More than €8 million has been overpaid to family doctors in respect of so called "ghost" medical card holders, according to latest Department of Health estimates.
The latest figures, which are €2 million more than estimates of six months ago, were presented to the Oireachtas Public Accounts Committee yesterday.
Outlining the up-to-date position, the secretary general of the Department of Health, Mr Michael Kelly, indicated he will be meeting the Irish Medical Organisation, which represents the doctors, next week to discuss ways of recouping the money.
This could be difficult as the doctors do not accept they were overpaid. The Department, he said, had recently obtained the advice of senior counsel in relation to recouping the money and it is now being considered.
"Our consideration is informed by the knowledge that any attempt at recoupment is likely to be challenged in the courts and we acknowledge that great care needs to be taken on how to proceed from here," Mr Kelly said.
"Any steps taken in this regard will need to be proofed against the probability of legal challenge. The IMO have already indicated that they will resist any attempt at recoupment. Subject to clarifying legal issues, the Department's intention is that full recoupment will be pursued. I will be formally notifying the IMO of this when I meet with them in the coming week," he added.
He went on to reveal that a cleansing exercise carried out on the medical card database had now resulted in the names of more than 80,000 patients over the age of 65 being removed.
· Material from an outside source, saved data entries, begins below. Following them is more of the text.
(** *** Merging *)

(** The row of a call, or a new row. *)
Definition row_of (h : call_store) (id : string) (c : call_row) : Prop :=
  call_records h !! id = Some c ∨
  (call_records h !! id = None ∧ events c = [] ∧ terminal_notification_scheduled c = false).

Lemma seeded h (id : string) c t b m : history_ok h → row_of h id c →
  foldM (add_receipt server_offset t (call_device c) id b) (receipts h) (events c) = Ok m → m = receipts h.
Proof using Type.
  intros Hok Hrow Em. apply add_receipts_ok in Em as (_ & _ & Hsame & _). apply Hsame. intros d i Hd Hi.
  destruct Hrow as [Hrow|(_ & He & _)]; [|rewrite He in Hd; by apply elem_of_nil in Hd].
  destruct (sorted_events_ok _ _ _ (events_sorted _ Hok _ _ Hrow)) as (_ & _ & _ & Hp).
  rewrite Hp in Hd. apply elem_of_documents in Hd as (j & r & Hr & ->). pose proof (receipts_keyed _ Hok _ _ Hr) as Hj.
  rewrite Hi in Hj. injection Hj as ->. by exists r.
Qed.

Lemma extended_ok h (device id : string) m c c' : history_ok h → row_of h id c → call_device c = device →
  extends device id (receipts h) m → keyed server_offset m → same_call c c' →
  terminal_notification_scheduled c' = terminal_notification_scheduled c →
  sorted_events server_offset (documents_of device id m) = Ok (events c') →
  history_ok (with_call id c' (with_receipts m h)) .
Proof using Type.
  intros Hok Hrow Hdev Hx Hk (Hdev' & _ & _ & Hres) Hter Hs. split; cbn [with_call with_receipts call_records receipts].
  - intros i d [[<- <-]|[_ Hd]]%lookup_insert_Some Ht; [|by eapply announced_settled].
    rewrite Hter in Ht. rewrite Hres by done. destruct Hrow as [Hrow|(_ & _ & Hf)]; [by eapply announced_settled|congruence].
  - intros dv i j r Hr Hsch. destruct (receipts h !! (dv, i, j)) as [q|] eqn:E.
    + rewrite (extends_keeps _ _ _ _ Hx _ _ E) in Hr. injection Hr as <-.
      destruct (announced_receipt _ Hok _ _ _ _ E Hsch) as (d & Hd & Hdv & Ht). destruct (decide (i = id)) as [->|Hne].
      * exists c'. rewrite lookup_insert_eq. split; [done|]. destruct Hrow as [Hrow|(Hn & _)]; [|congruence].
        rewrite Hrow in Hd. injection Hd as <-. by rewrite Hdev', Hter.
      * exists d. rewrite lookup_insert_ne by congruence. done.
    + destruct (extends_new _ _ _ _ Hx _ _ Hr E). congruence.
  - done.
  - intros i d [[<- <-]|[Hne Hd]]%lookup_insert_Some; [by rewrite Hdev', Hdev|].
    eapply settled_same; [apply (receipts_keyed _ Hok)| |by apply (events_sorted _ Hok)]. apply documents_same.
    intros j. apply (extends_other _ _ _ _ _ Hx). cbn [fst]. congruence.
Qed.

Lemma extended_spent h (device id : string) m c c' : history_ok h → row_of h id c → call_device c = device →
  extends device id (receipts h) m → same_call c c' → terminal_notification_scheduled c' = terminal_notification_scheduled c →
  spent key (with_call id c' (with_receipts m h)) ≡ₚ spent key h.
Proof using Type.
  intros Hok Hrow Hdev Hx Hs Ht. rewrite <- (app_nil_r (spent key h)). apply spent_update.
  - intros i d Hne Hd. apply spent_receipts. intros j. apply (extends_other _ _ _ _ _ Hx). cbn [fst]. congruence.
  - rewrite (spent_same key m id c c'), app_nil_r by done. destruct Hrow as [Hrow|(Hn & _ & Hf)].
    + rewrite Hrow. unfold spent_call. destruct (terminal_notification_scheduled c); [|done]. apply notify_perm. f_equiv.
      apply alerts_perm. assert (Hf : ∀ m0 : receipt_map, NoDup (filter (λ r, notification_scheduled r.2 = true) (receipts_of (call_device c) id m0)).*1).
      { intros m0. eapply (sublist_NoDup _ _ (NoDup_receipts (call_device c) id m0)). apply fmap_sublist, sublist_filter. }
      apply NoDup_Permutation; [by eapply NoDup_fmap_1|by eapply NoDup_fmap_1|].
      intros [i r]. rewrite !list_elem_of_filter, !elem_of_receipts. cbn [snd]. rewrite Hdev. split; intros [Hsch Hr]; (split; [done|]).
      * destruct (receipts h !! (device, id, i)) as [q|] eqn:E; [by rewrite (extends_keeps _ _ _ _ Hx _ _ E) in Hr|].
        destruct (extends_new _ _ _ _ Hx _ _ Hr E). congruence.
      * by apply (extends_keeps _ _ _ _ Hx).
    + rewrite Hn. unfold spent_call. by rewrite Hf.
Qed.

Lemma extended_settled h (device id other : string) m c : extends device id (receipts h) m → other ≠ id →
  settled_up h other → settled_up (with_call id c (with_receipts m h)) other.
Proof using Type.
  intros Hx Hne Hs d Hd Hu. cbn [with_call with_receipts call_records receipts] in *.
  rewrite lookup_insert_ne in Hd by done. destruct (Hs d Hd Hu) as [Ht Hall]. split; [done|]. intros i r Hr.
  rewrite (extends_other _ _ _ _ _ Hx) in Hr by (cbn [fst]; congruence). by eapply Hall.
Qed.

(** The effect of a merge for a call that is or becomes a row. *)
Lemma merge_ok t device id documents c h h' : history_ok h → row_of h id c →
  merge_events server_offset t device id documents (Some c) h = Ok h' →
  call_device c = device ∧ ∃ l m, h' = with_call id (with_events l c) (with_receipts m h) ∧ extends device id (receipts h) m ∧
    history_ok h' ∧ spent key h' ≡ₚ spent key h ∧
    (∀ d, d ∈ documents → ∃ i, identity d = Ok i ∧ is_Some (m !! (device, id, i))).
Proof using Type.
  intros Hok Hrow E. unfold merge_events in E. destruct (decide (call_device c ≠ device)) as [|Hd]; [done|]. apply dec_stable in Hd.
  split; [done|].
  apply result_bind_ok in E as (m1 & E1 & E). apply result_bind_ok in E as (m & E2 & E). apply result_bind_ok in E as (l & El & E).
  injection E as <-. exists l, m. split; [done|]. rewrite <- Hd in E1. apply (seeded h id c) in E1 as ->; [|done..].
  apply add_receipts_ok in E2 as (Hk & Hx & _ & Hin). specialize (Hx eq_refl). split; [done|]. split; [|split; [|by apply Hin]].
  - apply (extended_ok h device id m c); [done|done|done|done|apply Hk, Hok|by split|done|exact El].
  - by apply (extended_spent h device id m c).
Qed.

(** Events that arrive before their call. *)
Lemma orphans_ok t device id documents h h' : history_ok h → call_records h !! id = None →
  merge_events server_offset t device id documents None h = Ok h' →
  history_ok h' ∧ spent key h' ≡ₚ spent key h ∧ call_records h' = call_records h ∧ extends device id (receipts h) (receipts h') ∧
  (∀ d, d ∈ documents → ∃ i, identity d = Ok i ∧ is_Some (receipts h' !! (device, id, i))).
Proof using Type.
  intros Hok Hn E. apply result_bind_ok in E as (m & Em & E). injection E as <-.
  apply add_receipts_ok in Em as (Hk & Hx & _ & Hin). specialize (Hx eq_refl). cbn [with_receipts call_records receipts].
  assert (Hother : ∀ i c, call_records h !! i = Some c → ∀ j, m !! (call_device c, i, j) = receipts h !! (call_device c, i, j)).
  { intros i c Hc j. apply (extends_other _ _ _ _ _ Hx). cbn [fst]. intros [= _ ->]. congruence. }
  split; [split; cbn [with_receipts call_records receipts]|split; [|split; [done|split; [done|by apply Hin]]]].
  - apply (announced_settled _ Hok).
  - intros dv i j r Hr Hsch. destruct (receipts h !! (dv, i, j)) as [q|] eqn:E.
    + rewrite (extends_keeps _ _ _ _ Hx _ _ E) in Hr. injection Hr as <-. by eapply announced_receipt.
    + destruct (extends_new _ _ _ _ Hx _ _ Hr E). congruence.
  - apply Hk, Hok.
  - intros i c Hc. eapply settled_same; [apply (receipts_keyed _ Hok)| |by apply (events_sorted _ Hok)].
    apply documents_same. by apply Hother.
  - unfold spent. cbn [with_receipts call_records receipts].
    assert (Hall : Forall (λ p, spent_call key m p.1 p.2 ≡ₚ spent_call key (receipts h) p.1 p.2) (map_to_list (call_records h))).
    { apply Forall_forall. intros [i c] Hc%elem_of_map_to_list. apply spent_receipts. by apply Hother. }
    induction Hall as [|p k Hp _ IH]; [done|]. cbn [fmap list_fmap concat]. by rewrite Hp, IH.
Qed.

(** *** The row of a call *)

Lemma row_ok h id c c' : history_ok h → call_records h !! id = Some c → same_call c c' →
  terminal_notification_scheduled c' = terminal_notification_scheduled c → events c' = events c →
  history_ok (with_call id c' h) ∧ spent key (with_call id c' h) ≡ₚ spent key h.
Proof using Type.
  intros Hok Hc Hs Ht He. pose proof (extends_refl (call_device c) id (receipts h)) as Hx. split.
  - apply (extended_ok h (call_device c) id (receipts h) c); [done|by left|done|done|apply Hok|done|done|].
    rewrite He. by apply (events_sorted _ Hok).
  - apply (extended_spent h (call_device c) id (receipts h) c); [done|by left|done..].
Qed.

(** *** Claims *)

Lemma late_notices policy result d : result ≠ "IN_PROGRESS" →
  filter (λ n : notice, n.1 = "external_call_failed") (classify_call_notifications policy result [d]) = event_notices d.
Proof using Type.
  intros Hr. unfold classify_call_notifications. rewrite bool_decide_false by done. rewrite !filter_app.
  assert (Hone : ∀ (b : bool) (n : notice), n.1 ≠ "external_call_failed" →
    filter (λ n : notice, n.1 = "external_call_failed") (if b then [n] else []) = []).
  { intros [] n Hn; [|done]. by rewrite filter_cons, decide_False. }
  rewrite !Hone by done. cbn [map concat app]. rewrite app_nil_r. unfold event_notices.
  destruct (member_is _ _ _); [|done]. destruct (assoc "status" d) as [[| | |s| |]|]; try done. by destruct (bool_decide _).
Qed.

Lemma alerts_split (l : list (string * receipt_row)) :
  alerts l ≡ₚ alerts (filter (λ r, notification_scheduled r.2 = true) l) ++ alerts (filter (λ r, notification_scheduled r.2 = false) l).
Proof using Type.
  unfold alerts. rewrite <- concat_app, <- fmap_app. apply concat_perm. apply fmap_Permutation. 
  induction l as [|[i r] l IH]; [done|]. rewrite !filter_cons. cbn [snd]. destruct (notification_scheduled r).
  - rewrite decide_True, decide_False by done. cbn [app]. by constructor.
  - rewrite decide_False, decide_True by done. rewrite <- Permutation_middle. by constructor.
Qed.
Lemma alerts_marked (l : list (string * receipt_row)) :
  alerts (filter (λ r, notification_scheduled r.2 = true) ((λ r, (r.1, scheduled r.2)) <$> l)) = alerts l.
Proof using Type.
  unfold alerts. induction l as [|[i r] l IH]; [done|]. cbn [fmap list_fmap fst snd]. rewrite filter_cons, decide_True by done.
  cbn [fmap list_fmap concat snd scheduled receipt_document]. f_equal. exact IH.
Qed.

Lemma notify_terminal id c l : notify key id (with_terminal c) l = notify key id c l.
Proof using Type. reflexivity. Qed.

Lemma claimed_spent h id c : history_ok h → call_records h !! id = Some c → ¬ unsettled (call_result c) →
  let first := if terminal_notification_scheduled c then [] else terminal_notices c in
  let pending := filter (λ r, notification_scheduled r.2 = false) (receipts_of (call_device c) id (receipts h)) in
  spent_call key (mark (call_device c) id (receipts h)) id (with_terminal c) ≡ₚ
    spent_call key (receipts h) id c ++ notify key id c (first ++ alerts pending).
Proof using Type.
  intros Hok Hc Hu first pending. unfold spent_call. cbn [with_terminal terminal_notification_scheduled call_device].
  rewrite notify_terminal. etrans.
  { apply notify_perm. apply Permutation_app_head. apply alerts_perm. apply filter_Permutation, receipts_mark. }
  rewrite alerts_marked. unfold terminal_notices. cbn [with_terminal policy_decision call_result].
  etrans; [apply notify_perm, Permutation_app_head, alerts_split|]. fold pending. subst first.
  destruct (terminal_notification_scheduled c) eqn:Ht.
  - cbn [app]. unfold notify. by rewrite <- map_app, <- (assoc_L (++)).
  - cbn [app]. assert (filter (λ r, notification_scheduled r.2 = true) (receipts_of (call_device c) id (receipts h)) = []) as ->; [|done].
    apply list_filter_none. apply Forall_forall. intros [i r] Hin Hsch. apply elem_of_receipts in Hin.
    destruct (announced_receipt _ Hok _ _ _ _ Hin Hsch) as (d & Hd & _ & Hd2). rewrite Hc in Hd. injection Hd as <-. congruence.
Qed.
He said not all of these would have generated an overpayment. The majority were removed because they had died or moved to another health board area. Some 28,156 names on the GMS register which should not have been there had resulted in overpayments to GPs of a total of €8.294 million, he said. The bulk of the overpayments was in respect of patients over the age of 70 before the free medical card eligibility was extended to all over 70s in July 2001.
Earlier this month Prof Niamh Brennan, who was author of the Brennan report which examined Government spending on health, was criticised by GPs after she told a doctors' meeting in Kildare that refusing to pay back the alleged overpayments would "amount to a fraud on the public purse".